Paul spends two years in Ceasarea.

This isn’t the time to re-narrate Paul’s Passion. If you have never read Acts 21 to 28 in one sitting, I strongly recommend it. This stretch would make a great movie, complete with a conspiracy of 40 Jewish assassins who vowed not to eat or drink until they had killed Paul. Like Jesus, Paul enters the temple (with Gentile believers) and causes a stir. One after another, as on Good Friday, Paul testifies before five courts which respectively included every major political leader of the land. These trial-texts hold the same drama of Martin Luther defending himself in the presence of councils and dignitaries, and then being whisked away into hiding. In Paul’s case, his “appeal to Caesar” allowed him to be taken to Rome, which extended his passion narrative with two interludes of ‘prison-based ministry’.

What can we learn from Paul? Again, we return to Paul’s imitation of Jesus. Yes, he defends himself verbally (much more than Jesus ever did), but he maintains a yielding posture. Yes, he wants to speak any chance he can get (see 21:39), but he never tries to leverage things to his advantage. His message is always about winning others over rather than winning over others. Paul had a message of unity, not division.

Like Jesus, Paul’s very personhood became a threat to the dominant social orders of his day, both Jewish and Roman. His repeated testimonies consistently led to the conclusion that he had done nothing to deserve death or punishment. But in the eyes of many Jews, he was the problem far more than his ideas. Whenever people are deemed to be the problem more than the issues themselves, solutions boil down to one option: get rid of the person. But when both sides can agree that problems are rooted in clashing interests or clashing ideas, they then stand a chance to work together to work toward solutions both sides can live with.

Meanwhile, when clashes lead to ‘get-rid-of-them’ outcomes, God is still resourceful to fulfill divine purposes. Resurrection, after all, follows death. Throughout Acts we can see this pattern play out. We read narrative echoes of God’s transformative power to use every clash, no matter what the outcome, as a way to further the communal and missional growth of the church. There is always a response option that can transcend Fight or Flight. In this way, all Christians can be emboldened on their own roads to Jerusalem.

“I strive always to keep my conscience clear.”
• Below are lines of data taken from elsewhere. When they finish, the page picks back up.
#[local] Instance score_le_total sims : Total (score_le sims).
Proof.
  intros i j. unfold score_le.
  destruct (Qlt_le_dec (at_index sims i) (at_index sims j)) as [H|H].
  - left. by apply Qlt_le_weak.
  - by right.
Qed.

#[local] Instance score_le_trans sims : Transitive (score_le sims).
Proof. intros i j k. unfold score_le. apply Qle_trans. Qed.

Lemma argsort_Permutation sims : argsort sims ≡ₚ seq 0 (length sims).
Proof. apply merge_sort_Permutation. Qed.

(** The indices that [answer] and [search] look up are in range, so that
    neither [sims[i]] nor [df.iloc[i]] can raise. *)
Lemma argmax_from_lt best_i best i l :
  best_i < i → argmax_from best_i best i l < i + length l.
Proof.
  revert best_i best i. induction l as [|x l IH]; intros best_i best i Hlt.
  - simpl. lia.
  - simpl. destruct (Qle_bool x best).
    + specialize (IH best_i best (S i)). lia.
    + specialize (IH i x (S i)). lia.
Qed.

Lemma argmax_in_range query :
  argmax (cosine_similarity self query) < length (faq self).
Proof.
  unfold cosine_similarity, faq. cbn [length seq map argmax].
  pose proof (argmax_from_lt 0 (cosine self query 0) 1
                (map (cosine self query) (seq 1 (length (faq_tail self)))))
    as Hlt.
  rewrite length_map, length_seq in Hlt. lia.
Qed.

Lemma ranking_in_range sims k i :
  i ∈ slice_to k (reverse (argsort sims)) → i < length sims.
Proof.
  intros Hi.
  assert (i ∈ reverse (argsort sims)) as Hin.
  { unfold slice_to in Hi.
    destruct (0 <=? k)%Z; eapply subseteq_take; exact Hi. }
  rewrite reverse_Permutation, argsort_Permutation in Hin.
  apply elem_of_seq in Hin. lia.
Qed.

(** Reversed, the ranking runs from the best score down. *)
Lemma ranking_descending sims :
  StronglySorted (flip (score_le sims)) (reverse (argsort sims)).
Proof.
  apply Sorted_StronglySorted; [apply _|].
  apply Sorted_reverse, Sorted_merge_sort; apply _.
Qed.

Lemma StronglySorted_take {A} (R : relation A) k l :
  StronglySorted R l → StronglySorted R (take k l).
Proof.
  intros H. rewrite <- (take_drop k l) in H.
  by apply StronglySorted_app_1_l in H.
Qed.

Lemma slice_to_descending sims k :
  StronglySorted (flip (score_le sims)) (slice_to k (reverse (argsort sims))).
Proof.
  unfold slice_to. destruct (0 <=? k)%Z;
    apply StronglySorted_take, ranking_descending.
Qed.

Lemma slice_to_length {A} (k : Z) (l : list A) :
  (0 ≤ k)%Z → length (slice_to k l) ≤ Z.to_nat k.
Proof.
  intros Hk. unfold slice_to.
  destruct (Z.leb_spec 0 k); [|lia]. rewrite length_take. lia.
Qed.

Lemma collect_scores sims idxs :
  (collect self sims idxs).*2 = at_index sims <$> List.filter (reaches sims) idxs.
Proof.
  induction idxs as [|i idxs IH]; [done|].
  cbn [collect List.filter]. unfold reaches at 1.
  destruct (Qle_bool _ _); [rewrite !fmap_cons|]; by rewrite IH.
Qed.

Lemma collect_length sims idxs :
  length (collect self sims idxs) = length (List.filter (reaches sims) idxs).
Proof.
  rewrite <- (length_fmap snd (collect self sims idxs)), collect_scores.
  by rewrite length_fmap.
Qed.

Lemma collect_floor sims idxs :
  Forall (λ r, (lit.f0_10 <= r.2)%Q) (collect self sims idxs).
Proof.
  induction idxs as [|i idxs IH]; simpl; [constructor|].
  destruct (Qle_bool _ _) eqn:E; [|done].
  constructor; [|done]. by apply Qle_bool_iff.
Qed.

Lemma collect_mono sims (P : Q → Prop) idxs :
  Forall (λ i, P (at_index sims i)) idxs →
  Forall (λ r, P r.2) (collect self sims idxs).
Proof.
  induction 1 as [|i idxs Hi _ IH]; simpl; [constructor|].
  destruct (Qle_bool _ _); [constructor|]; done.
Qed.

Lemma collect_descending sims idxs :
  StronglySorted (flip (score_le sims)) idxs →
  StronglySorted (λ r1 r2, (r2.2 <= r1.2)%Q) (collect self sims idxs).
Proof.
  induction 1 as [|i idxs _ IH Hi]; simpl; [constructor|].
  destruct (Qle_bool _ _); [|done].
  constructor; [done|].
  by apply (collect_mono sims (λ s, (s <= at_index sims i)%Q)).
Qed.

Lemma filter_length_Permutation {A} (f : A → bool) l1 l2 :
  l1 ≡ₚ l2 → length (List.filter f l1) = length (List.filter f l2).
Proof.
  induction 1 as [|x l1 l2 _ IH|x y l|l1 l2 l3 _ IH1 _ IH2]; simpl.
  - done.
  - destruct (f x); simpl; by rewrite IH.
  - by destruct (f x), (f y).
  - by rewrite IH1.
Qed.

Lemma filter_length_take {A} (f : A → bool) k l :
  length (List.filter f (take k l)) ≤ length (List.filter f l).
Proof.
  rewrite <- (take_drop k l) at 2.
  rewrite List.filter_app, length_app. lia.
Qed.

Lemma filter_length_slice_to {A} (f : A → bool) k l :
  length (List.filter f (slice_to k l)) ≤ length (List.filter f l).
Proof. unfold slice_to. destruct (0 <=? k)%Z; apply filter_length_take. Qed.

Lemma filter_length_map {A B} (g : A → B) (f : B → bool) l :
  length (List.filter f (map g l)) = length (List.filter (λ x, f (g x)) l).
Proof.
  induction l as [|x l IH]; [done|]. simpl.
  destruct (f (g x)); simpl; by rewrite IH.
Qed.

(** The indices that reach the floor are as many as the scores that do. *)
Lemma reaching_indices vec :
  let sims := cosine_similarity self vec in
  length (List.filter (reaches sims) (seq 0 (length sims))) =
  length (List.filter (Qle_bool lit.f0_10) sims).
Proof.
  intros sims. unfold sims at 3, cosine_similarity.
  rewrite filter_length_map. f_equal.
  assert (length sims = length (faq self)) as ->.
  { unfold sims, cosine_similarity. by rewrite length_map, length_seq. }
  apply List.filter_ext_in. intros i Hi%in_seq.
  unfold reaches, at_index, sims, cosine_similarity. f_equal.
  rewrite (nth_indep _ 0%Q (cosine self vec 0)).
  - rewrite map_nth. by rewrite seq_nth by lia.
  - rewrite length_map, length_seq. lia.
Qed.

(** C5: for every query and every number [top_k] of results asked for,
    [search] returns at most [top_k] results, each with a score of at
    least 0.10, ordered by non-increasing score; and when fewer than
    [top_k] entries reach the 0.10 floor, fewer than [top_k] results come
    back.  [top_k] is the Python int of the source; as a count it is not
    negative.  Blank queries are covered as well. *)
Theorem search_ranked query top_k w :
  (0 ≤ top_k)%Z →
  let results := (search ops self query top_k w).1 in
  (Z.of_nat (length results) ≤ top_k)%Z ∧
  Forall (λ r, (lit.f0_10 <= r.2)%Q) results ∧
  StronglySorted (λ r1 r2, (r2.2 <= r1.2)%Q) results ∧
  ((Z.of_nat (length (List.filter (Qle_bool lit.f0_10)
                        (cosine_similarity self query))) < top_k)%Z →
   (Z.of_nat (length results) < top_k)%Z).
Proof.
  intros Hk results. subst results. unfold search.
  destruct (blank ops query).
  { simpl. repeat split; [lia|constructor|constructor|lia]. }
  unfold bind, transform, ret. cbn [fst].
  set (sims := cosine_similarity self query).
  set (idxs := slice_to top_k (reverse (argsort sims))).
  assert (length (collect self sims idxs) ≤ Z.to_nat top_k) as Hlen.
  { rewrite collect_length. etrans; [apply List.filter_length_le|].
    by apply slice_to_length. }
  repeat split.
  - lia.
  - apply collect_floor.
  - apply collect_descending, slice_to_descending.
  - intros Hfew. rewrite collect_length.
    pose proof (filter_length_slice_to (reaches sims) top_k
                  (reverse (argsort sims))) as Hle.
    rewrite (filter_length_Permutation (reaches sims) (reverse (argsort sims))
               (seq 0 (length sims))) in Hle.
    2: { rewrite reverse_Permutation. apply argsort_Permutation. }
    unfold sims in Hle at 3 4. rewrite reaching_indices in Hle.
    fold sims idxs in Hle. lia.
Qed.

(** C6: a query that is empty, or that [strip] reduces to nothing, is
    answered without calling the vectorizer: the world, and with it the
    record of transformed queries, is left as it was; [answer] gives the
    fixed prompt with score 0.0 and empty metadata, [search] gives []. *)
Theorem blank_query_short_circuits query top_k w :
  query = "" ∨ strip ops query = "" →
  answer ops self query w =
    (("Veuillez poser une question liée à la cybersécurité.", lit.f0_0, ∅), w) ∧
  search ops self query top_k w = ([], w).
Proof.
  intros Hq.
  assert (blank ops query = true) as Hb.
  { unfold blank. destruct Hq as [-> | ->]; [done|].
    rewrite String.eqb_refl. apply orb_true_r. }
  unfold answer, search. by rewrite Hb.
Qed.

End retriever.

Lemma search_ranked_witness :
  let results := (faq_agent.search py.ascii_ops demo.agent "vpn" 3 demo.w0).1 in
  (Z.of_nat (length results) ≤ 3)%Z ∧
  Forall (λ r, (lit.f0_10 <= r.2)%Q) results ∧
  StronglySorted (λ r1 r2, (r2.2 <= r1.2)%Q) results ∧
  ((Z.of_nat (length (List.filter (Qle_bool lit.f0_10)
                        (faq_agent.cosine_similarity demo.agent "vpn"))) < 3)%Z →
   (Z.of_nat (length results) < 3)%Z).
Proof. apply (search_ranked py.ascii_ops demo.agent "vpn" 3 demo.w0). lia. Defined.

(** Outside the range of counts: with [top_k = -1] the slice [[:top_k]]
    keeps all indices but the last one, so on two entries, the first of
    them scoring above the floor, one result comes back. *)
Lemma search_negative_top_k :
  length (faq_agent.search py.ascii_ops demo.agent "vpn" (-1) demo.w0).1 = 1.
Proof. reflexivity. Qed.

Lemma blank_query_short_circuits_witness :
  faq_agent.answer py.ascii_ops demo.agent "   " demo.w0 =
    (("Veuillez poser une question liée à la cybersécurité.", lit.f0_0, ∅), demo.w0) ∧
  faq_agent.search py.ascii_ops demo.agent "   " 3 demo.w0 = ([], demo.w0).
Proof.
  apply (blank_query_short_circuits py.ascii_ops demo.agent "   " 3 demo.w0).
  right. reflexivity.
Defined.

(** ** The orchestrator *)

Section conversation.
Import py orchestrator.

Variable ops : StrOps.
Variable self : CyberOrchestrator.

Abbreviation pending_flow := "pending_flow" (only parsing).

(** The retriever never writes to the database. *)
Lemma tip_db a w : db (faq_agent.tip a w).2 = db w.
Proof. unfold faq_agent.tip. by destruct (faq_agent.tips a). Qed.

Lemma answer_db a query w : db (faq_agent.answer ops a query w).2 = db w.
Proof.
  unfold faq_agent.answer. destruct (blank ops query); [done|].
  unfold bind, faq_agent.transform. by destruct (Qle_bool _ _).
Qed.

Lemma search_db a query k w : db (faq_agent.search ops a query k w).2 = db w.
Proof. unfold faq_agent.search. by destruct (blank ops query). Qed.

(** Running one retriever call: name its result and keep what it did to
    the database. *)
Ltac run_call c lem :=
  let H := fresh "Hdb" in
  pose proof lem as H; destruct c as [? ?]; cbn [fst snd] in H.

Ltac back_to_db :=
  repeat match goal with H : db _ = db _ |- _ => rewrite H end.

Ltac run_retriever :=
  repeat match goal with
  | |- context [faq_agent.tip ?a ?w] =>
      run_call (faq_agent.tip a w) (tip_db a w)
  | |- context [faq_agent.answer ?o ?a ?q ?w] =>
      run_call (faq_agent.answer o a q w) (answer_db a q w)
  | |- context [faq_agent.search ?o ?a ?q ?k ?w] =>
      run_call (faq_agent.search o a q k w) (search_db a q k w)
  end.

(** What the follow-up handler does to the session, whatever the text. *)
Lemma handler_session text session uid w :
  (_handle_phishing_followup ops self text session uid w).1.2
  = delete pending_flow session.
Proof.
  unfold _handle_phishing_followup.
  destruct (contains "oui" _ || contains "identifiant" _ || contains "mot de passe" _);
    unfold bind; by destruct (faq_agent.tip _ _).
Qed.

(** What [respond] does to the session, branch by branch. *)
Lemma respond_session text session uid w :
  (respond ops self text session uid w).1.2 =
    if is_phishing_followup (session !! pending_flow) then
      delete pending_flow session
    else if (detect_intent ops text =? "phishing_incident")%string then
      <[ pending_flow := VStr "phishing_followup" ]> session
    else session.
Proof.
  unfold respond. destruct (is_phishing_followup _); [apply handler_session|].
  destruct (detect_intent ops text =? "greeting")%string eqn:Hg.
  { apply String.eqb_eq in Hg. rewrite Hg. unfold bind.
    by destruct (faq_agent.tip _ _). }
  destruct (detect_intent ops text =? "phishing_incident")%string.
  { unfold bind. destruct (faq_agent.search _ _ _ _ _).
    by destruct (faq_agent.tip _ _). }
  unfold bind. destruct (faq_agent.answer _ _ _ _) as [[[ans score] meta] w1].
  destruct (faq_agent.search _ _ _ _ _). destruct (faq_agent.tip _ _).
  by destruct (negb _ && _).
Qed.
Ultimately, it is the way in which we respond to conflict makes all the difference in the world. Before Felix, Paul said, “I strive always to keep my conscience clear before God and man” (24:16). Specifically, I do not use tactics of ‘divide-and-conquer’. I do not “stir up crowds” (24:12). But I am “a follower of the Way” (24:14). Why is it that the early church was called “The Way”? Perhaps part of it stems from how Christians understood Jesus as more than a pathway to God, but also a picture of divine integrity between means and ends. Clashes are inevitable, but in response to them, if you want to receive respect, you have to give respect. If you want a harvest of peace, you have to sow in peace. In what way do you respond to conflicts about social differences?